→ TASK DIRECTIONS: Once the line containing "through any clicks" is found in the entries below, restate it and each following line word for word, stopping after the line containing "clicks. generalize (renderAnimationOptions".

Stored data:
- Opening Delimiter -
(** X25. On the animation page, from the rendering of the options on and
    through any clicks on options: each container that is on the page
    shows the eight animations of the catalog in its order, and in it the
    option marked [selected] is the one the current settings name for that
    category, and no other. *)
Theorem selected_option_is_the_current_setting
    (cs : gmap string string) (page : gmap string (list AnimationOption))
    (l : list (string * nat)) :
  let m := clicks l (renderAnimationOptions {| currentSettings := cs; containers := page |}) in
  shown "landscape" m ∧ shown "portrait" m.
Proof.
  intros m.
  assert (∀ type, shown type (renderAnimationOptions
                                {| currentSettings := cs; containers := page |}) →
                  shown type m) as Hclicks.
  { unfold m, clicks. generalize (renderAnimationOptions
                                    {| currentSettings := cs; containers := page |}).
    induction l as [|c l IH]; intros m0 type Hshown; [done|].
    cbn [foldl]. apply IH. by apply shown_selectAnimation. }
  split; apply Hclicks; unfold renderAnimationOptions.
  - apply shown_other; [done|].
    apply (shown_renderAnimationGroup "landscape"
             {| currentSettings := cs; containers := page |}).
  - apply shown_renderAnimationGroup.
Qed.

End OptionGroups.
- Closing Delimiter -
→ PROBLEM SOLUTION:
    through any clicks on options: each container that is on the page
    shows the eight animations of the catalog in its order, and in it the
    option marked [selected] is the one the current settings name for that
    category, and no other. *)
Theorem selected_option_is_the_current_setting
    (cs : gmap string string) (page : gmap string (list AnimationOption))
    (l : list (string * nat)) :
  let m := clicks l (renderAnimationOptions {| currentSettings := cs; containers := page |}) in
  shown "landscape" m ∧ shown "portrait" m.
Proof.
  intros m.
  assert (∀ type, shown type (renderAnimationOptions
                                {| currentSettings := cs; containers := page |}) →
                  shown type m) as Hclicks.
  { unfold m, clicks. generalize (renderAnimationOptions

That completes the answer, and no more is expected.